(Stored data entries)
^^^^^^^^

(** X6: a habit added under an id no habit has, and then deleted by
    that id, leaves the list as it was before it was added. *)
Theorem add_then_delete (now : Z) (today today' : string) (s : State) :
  Str.trim (habitNameInput s) <> "" ->
  ~ nameTaken (Str.trim (habitNameInput s)) (habits s) ->
  (forall h, In h (habits s) -> id h <> now) ->
  habits (deleteHabit today' true now (addHabit now today s)) = habits s.
Proof.
intros Hne Hfree Hfresh.
rewrite habits_deleteHabit, (addHabit_appends now today s Hne Hfree), filter_app.
rewrite (filter_absent now (habits s) Hfresh). cbn [filter id].
rewrite Z.eqb_refl. cbn [negb]. apply app_nil_r.
Qed.

(** X7: once a name has been added, typing it again, in whatever
    letter case and with whatever blanks around it, is refused: the
    duplicate alert is raised and the list is left as it is. *)
Theorem addHabit_again_refused (now now' : Z) (today today' : string)
        (again time' : string) (s : State) :
  Str.trim (habitNameInput s) <> "" ->
  ~ nameTaken (Str.trim (habitNameInput s)) (habits s) ->
  Str.toLowerCase (Str.trim again) = Str.toLowerCase (Str.trim (habitNameInput s)) ->
  let s1 := addHabit now today s in
  let s2 := addHabit now' today' (set_inputs again time' s1) in
  s2 = alert duplicateMessage (set_inputs again time' s1) /\
  habits s2 = habits s1.
Proof.
intros Hne Hfree Hsame s1 s2.
assert (Hrun : s2 = alert duplicateMessage (set_inputs again time' s1)).
{ apply addHabit_taken; cbn [habitNameInput set_inputs habits].
  - intros Hempty. rewrite Hempty in Hsame. cbn in Hsame.
    destruct (Str.trim (habitNameInput s)); [contradiction | discriminate].
  - unfold s1. rewrite (addHabit_appends now today s Hne Hfree).
    eexists. split; [apply in_or_app; right; left; reflexivity|].
    cbn [name]. now rewrite Hsame. }
split; [exact Hrun | now rewrite Hrun].
Qed.

Lemma completedCount_middle (before after : list Habit) (x : Habit) :
  completedCount (before ++ x :: after) =
  (completedCount before + (if completed x then 1 else 0) + completedCount after)%nat.
Proof.
rewrite completedCount_app. unfold completedCount. cbn [filter].
destruct (completed x); cbn [List.length]; lia.
Qed.

Lemma completedCount_flipFound (i : Z) (hs : list Habit) (h : Habit) :
  find (fun h => (id h =? i)%Z) hs = Some h ->
  Z.of_nat (completedCount (flipFound i hs)) =
  Z.of_nat (completedCount hs) + (if completed h then -1 else 1).
Proof.
intros F. destruct (flipFound_split i hs h F) as (before & after & Hsplit & _ & Hflip).
rewrite Hflip, Hsplit, !completedCount_middle. cbn [completed setCompleted].
destruct (completed h); cbn [negb]; lia.
Qed.

(** X10: on a page whose points agree with its list, toggling a habit
    that is there moves [totalPoints] by exactly ten: up when the
    habit was not completed, down when it was. *)
Theorem toggleHabit_points (today : string) (i : Z) (s : State) (h : Habit) :
  pointsAgree s ->
  find (fun h => (id h =? i)%Z) (habits s) = Some h ->
  totalPoints (toggleHabit today i s) =
  totalPoints s + (if completed h then -10 else 10).
Proof.
intros Hagree F. unfold toggleHabit. rewrite F.
rewrite totalPoints_renderHabits, totalPoints_saveData. cbn [habits set_habits].
rewrite (completedCount_flipFound i (habits s) h F), Hagree. unfold POINTS_PER_HABIT.
destruct (completed h); lia.
Qed.

(** X21: an add that is refused keeps what the user typed and writes
    nothing to the storage entry; an add that goes through empties
    both inputs, writes the snapshot with the new habit to the entry,
    and leaves [totalPoints] where it was on a page whose points
    agreed with its list. *)
Theorem addHabit_inputs_and_storage (now : Z) (today : string) (s : State) :
  let typed := Str.trim (habitNameInput s) in
  let s' := addHabit now today s in
  (typed = "" \/ nameTaken typed (habits s) ->
   habitNameInput s' = habitNameInput s /\ habitTimeInput s' = habitTimeInput s /\
   localStorage s' = localStorage s /\ totalPoints s' = totalPoints s) /\
  (typed <> "" -> ~ nameTaken typed (habits s) ->
   habitNameInput s' = "" /\ habitTimeInput s' = "" /\
   localStorage s' = Some (JSON_stringify (dataJson today (habits s'))) /\
   habitsList s' = sortedHabits (habits s') /\
   (pointsAgree s -> totalPoints s' = totalPoints s)).
Proof.
intros typed s'. subst typed s'. split.
- intros [Hempty | Htaken].
  + now rewrite (addHabit_empty now today s Hempty).
  + destruct (String.eqb_spec (Str.trim (habitNameInput s)) "") as [Hempty | Hne].
    * now rewrite (addHabit_empty now today s Hempty).
    * now rewrite (addHabit_taken now today s Hne Htaken).
- intros Hne Hfree.
  pose proof (addHabit_appends now today s Hne Hfree) as Happ.
  unfold addHabit in *.
  destruct (Str.trim (habitNameInput s) =? "") eqn:E;
    [apply String.eqb_eq in E; contradiction|].
  destruct (existsb _ (habits s)) eqn:D;
    [apply existsb_nameTaken in D; contradiction|].
  cbv zeta in *. cbn [habitNameInput habitTimeInput set_inputs localStorage totalPoints
                      habits habitsList] in *.
  split; [reflexivity|]. split; [reflexivity|]. split; [|split].
  + rewrite localStorage_renderHabits, localStorage_saveData, habits_renderHabits.
    reflexivity.
  + rewrite habits_renderHabits. unfold renderHabits.
    rewrite habits_saveData. cbn [habits set_habits].
    destruct (habits s); reflexivity.
  + intros Hagree. rewrite totalPoints_renderHabits, totalPoints_saveData.
    cbn [habits set_habits]. rewrite completedCount_app. unfold completedCount at 2.
    cbn [filter completed List.length]. rewrite Hagree. unfold POINTS_PER_HABIT. lia.
Qed.

End Composition.

(** ** What stays true from the first visit on *)

Lemma wellNamed_added (hs : list Habit) (i : Z) (n t : string) (c : bool) :
  wellNamed hs -> n <> "" -> t <> "" -> ~ nameTaken n hs ->
  wellNamed (hs ++ [mkHabit i n t c]).
Proof.
intros [Hnd Hall] Hn Ht Hfree. split.
- rewrite map_app. apply NoDup_app; [exact Hnd | repeat constructor; intros [] |].
  intros a Ha [<- | []]. apply Hfree. apply in_map_iff in Ha as (h & Hh & Hin).
  exists h. split; [exact Hin | exact Hh].
- apply Forall_app. split; [exact Hall|]. constructor; [split; assumption | constructor].
Qed.

Lemma wellNamed_flipFound (i : Z) (hs : list Habit) :
  wellNamed hs -> wellNamed (flipFound i hs).
Proof.
intros [Hnd Hall].
assert (Hmap : map (fun h => Str.toLowerCase (name h)) (flipFound i hs) =
               map (fun h => Str.toLowerCase (name h)) hs).
{ clear. induction hs as [|h hs IH]; [reflexivity|]. cbn [flipFound].
  destruct (id h =? i)%Z; cbn [map]; [reflexivity | now rewrite IH]. }
split; [now rewrite Hmap|]. clear Hnd Hmap.
induction Hall as [|h hs Hh Hall IH]; [constructor|]. cbn [flipFound].
destruct (id h =? i)%Z; constructor; auto.
Qed.

Lemma wellNamed_filter (p : Habit -> bool) (hs : list Habit) :
  wellNamed hs -> wellNamed (filter p hs).
Proof.
intros [Hnd Hall]. split.
- induction hs as [|h hs IH]; [constructor|]. cbn [map] in Hnd.
  apply NoDup_cons_iff in Hnd as [Hh Hnd]. apply Forall_cons_iff in Hall as [_ Hall].
  cbn [filter]. destruct (p h); [|now apply IH]. cbn [map]. constructor; [|now apply IH].
  intros Hin. apply Hh. apply in_map_iff in Hin as (h' & Heq & Hin).
  apply filter_In in Hin as [Hin _]. apply in_map_iff. now exists h'.
- rewrite Forall_forall in *. intros h Hin. apply filter_In in Hin as [Hin _]. now apply Hall.
Qed.

Lemma wellNamed_reset (hs : list Habit) :
  wellNamed hs -> wellNamed (map (setCompleted false) hs).
Proof.
intros [Hnd Hall]. split.
- now rewrite map_map.
- rewrite Forall_forall in *. intros h Hin. apply in_map_iff in Hin as (h' & <- & Hin).
  exact (Hall h' Hin).
Qed.

Section FromTheFirstVisit.
Context {host : Host}.

Lemma mirrored_frame (s s' : State) :
  localStorage s' = localStorage s -> habits s' = habits s -> mirrored s -> mirrored s'.
Proof. unfold mirrored. intros -> ->. auto. Qed.

Lemma mirrored_saved (today : string) (s : State) : mirrored (renderHabits (saveData today s)).
Proof.
right. exists today.
now rewrite localStorage_renderHabits, localStorage_saveData, habits_renderHabits.
Qed.

Lemma wellNamed_addHabit (now : Z) (today : string) (s : State) :
  wellNamed (habits s) -> wellNamed (habits (addHabit now today s)).
Proof.
intros Hs.
destruct (String.eqb_spec (Str.trim (habitNameInput s)) "") as [Hempty | Hne].
- now rewrite (addHabit_empty now today s Hempty).
- destruct (existsb (fun h => Str.toLowerCase (name h) =?
                             Str.toLowerCase (Str.trim (habitNameInput s))) (habits s)) eqn:D.
  + apply existsb_nameTaken in D. now rewrite (addHabit_taken now today s Hne D).
  + assert (Hfree : ~ nameTaken (Str.trim (habitNameInput s)) (habits s)).
    { intros Htaken. apply existsb_nameTaken in Htaken. congruence. }
    rewrite (addHabit_appends now today s Hne Hfree).
    apply wellNamed_added; [exact Hs | exact Hne | | exact Hfree].
    destruct (String.eqb_spec (habitTimeInput s) ""); [discriminate | assumption].
Qed.

Lemma mirrored_addHabit (now : Z) (today : string) (s : State) :
  mirrored s -> mirrored (addHabit now today s).
Proof.
intros Hs. unfold addHabit.
destruct (Str.trim (habitNameInput s) =? ""); [exact Hs|].
destruct (existsb _ (habits s)); [exact Hs|].
eapply mirrored_frame; [| |apply (mirrored_saved today)]; reflexivity.
Qed.

Lemma invariant_step (s s' : State) :
  keepsSnapshots -> step s s' ->
  mirrored s /\ wellNamed (habits s) -> mirrored s' /\ wellNamed (habits s').
Proof.
intros Hkeeps Hstep [Hm Hw]. destruct Hstep.
- split; [exact Hm | exact Hw].
- split; [now apply mirrored_addHabit | now apply wellNamed_addHabit].
- unfold toggleHabit. destruct (find _ (habits s)); [|now split].
  split; [apply mirrored_saved|]. rewrite habits_renderHabits.
  now apply wellNamed_flipFound.
- unfold deleteHabit. destruct confirmed; [|now split].
  split; [apply mirrored_saved|]. rewrite habits_renderHabits.
  now apply wellNamed_filter.
- destruct (checkDailyReset_inv today s s' H) as [-> | ->]; [now split|]. split.
  + eapply mirrored_frame; [| |apply (mirrored_saved today)].
    * cbn [localStorage alert]. now rewrite localStorage_renderHabits.
    * cbn [habits alert]. now rewrite habits_renderHabits.
  + now apply wellNamed_reset.
- destruct Hm as [[Hnone Hempty] | [d Hslot]].
  + unfold loadData in H. rewrite Hnone in H. injection H as <-.
    split; [left; now split | exact Hw].
  + destruct (Hkeeps d (habits s)) as [Hne Hparse].
    rewrite (loadData_snapshot s _ d (habits s) Hslot Hne Hparse) in H.
    injection H as <-. split; [right; now exists d | exact Hw].
- split; [|exact Hw].
  eapply mirrored_frame; [| |apply (mirrored_saved today s)];
    [now rewrite localStorage_renderHabits | now rewrite habits_renderHabits].
- split; [|now rewrite habits_renderHabits].
  eapply mirrored_frame; [| |exact Hm];
    [apply localStorage_renderHabits | apply habits_renderHabits].
- now split.
Qed.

^^^^^^^^

# [WHAT THIS TASK INVOLVES]
Show the lines in the entries above that include the string "Hflip".

# [SOLUTION TO THE EXERCISE]
intros F. destruct (flipFound_split i hs h F) as (before & after & Hsplit & _ & Hflip).
rewrite Hflip, Hsplit, !completedCount_middle. cbn [completed setCompleted].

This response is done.